The year 2020 started out the ways years around here start.  Conversations start and end with the state of the weather. After a short break for the Christmas season, Betty and her helpers take the decorations off the tree and drag it to the back room.  Card groups start to play on Tuesday and Friday afternoons, and the Wednesday drop-in opens up. Soon the red valentine decorations come out and later taken down again to make room in March for St. Patrick’s Day greenery.  We planned a St. Patrick’s Day luncheon. The tables were prepared for the big event.

Then COVID struck its miserable face into our lives and a closed sign was stuck on our door.  We kept the decorations up hoping things would go back to normal soon, after all, Canada had chased SARS out of the country without much disruption to everyday life.

We opened the door again in August, laughed at the St. Patrick’s Day decorations and debated whether we should just leave them up. We began to play cards again and we opened on Wednesdays for drop in.  One of us would arrive 30 minutes early to sanitize the tables and chairs and to start the coffee. Everyone arrived in their colourful homemade masks and pumped sanitizer on hands before signing in. We’d stand 6 feet from our good friends and make hugging motions.  Not the perfect scenario but it would have to do. It was great to see each other again and soon it was like we’d never been apart. That’s what good friendships are like.
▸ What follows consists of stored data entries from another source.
(** * NUSA Compute provider client: a shallow embedding of [provider_client.py]

    The provider client detects the local GPU, resolves a persistent node
    identifier, connects to the registry and then reports a heartbeat every
    [HEARTBEAT_INTERVAL] seconds until it is interrupted.

    The program is embedded as functions in a small monad [M] that threads
    the mutable world (the identifier file, the registry table, the number of
    calls made to each collaborator), reads the behaviour of the
    collaborators from an environment [Env], records every external call as
    an [event], and propagates Python exceptions. *)

From Stdlib Require Import ZArith NArith Floats String Ascii Lia.
From Stdlib Require Import HexadecimalString DecimalString.
From Stdlib Require HexadecimalFacts HexadecimalPos.
From stdpp Require Import gmap strings list.

Open Scope Z_scope.

(** ** Python text

    A Python [str] is a sequence of Unicode code points. *)

Definition pystr := list N.

(** A literal of the program text as a [str]. *)
Definition u (s : string) : pystr := N_of_ascii <$> list_ascii_of_string s.

(** [str.isspace] on one code point (the table of [_PyUnicode_IsWhitespace]). *)
Definition isspace (c : N) : bool :=
  ((9 <=? c) && (c <=? 13) || (28 <=? c) && (c <=? 32)
   || (c =? 0x85) || (c =? 0xA0) || (c =? 0x1680)
   || (0x2000 <=? c) && (c <=? 0x200A)
   || (c =? 0x2028) || (c =? 0x2029) || (c =? 0x202F)
   || (c =? 0x205F) || (c =? 0x3000))%N.

Fixpoint lstrip (s : pystr) : pystr :=
  match s with
  | c :: s' => if isspace c then lstrip s' else s
  | [] => []
  end.

Definition rstrip (s : pystr) : pystr := rev (lstrip (rev s)).

(** [s.strip()] *)
Definition strip (s : pystr) : pystr := rstrip (lstrip s).

(** Truth value of a [str]: the empty string is false. *)
Definition truthy (s : pystr) : bool :=
  match s with [] => false | _ => true end.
By December Betty and Linda had dragged the tree back in place and the Christmas decorations appeared.  We were having our annual Christmas dinner again on December 6th, but as a take out.  The response was terrific and no-one seemed to mind that their dinner came in a brown paper bag.  On the 11th we played cards. On the 14th someone felt sick and we immediately put the closed sign back up. People began to get tested and quarantine began. By Boxing Day the province was in lock-down. We began programs in February only to be in Code Red by the middle of March. Although we had no cases in our town, the major hospitals in NW Ontario were full and we could not afford to risk illness of any kind.

This lockdown began on March 15th and will affect a major plan in the works, but we have jumped a lot of hurdles over the past year and we will make this work too.  In August of 2020 we applied for a grant from the Ontario Government. We felt there was a real need for our seniors to get some basic training on computers and cell phones. There were stories about the electronic gifts seniors were getting from their kids and they were afraid to touch them because they didn’t know how to use them. Most of our seniors never worked with anything more sophisticated than a typewriter, if that!

Our grant application requested funds to cover some equipment for the depot as well as wages for instructors to hold classes for any local senior who wants to learn. We were so happy to learn that we qualified for a $25,000 grant. The first installment finally came at the end of February.  This did not give us time to put the plan into action, as the deadline was March 31! We requested and were approved an extension to the end of June. Equipment has been ordered, Instructors hired and we plan to start classes on April 6…under any COVID restrictions.  Masks are required to be worn by all.

The course is free to anyone over 55 years of age, but a membership in the depot ($20) is required. Your membership is good for any activities that we put on. There may be an extra charge for some programs to cover costs.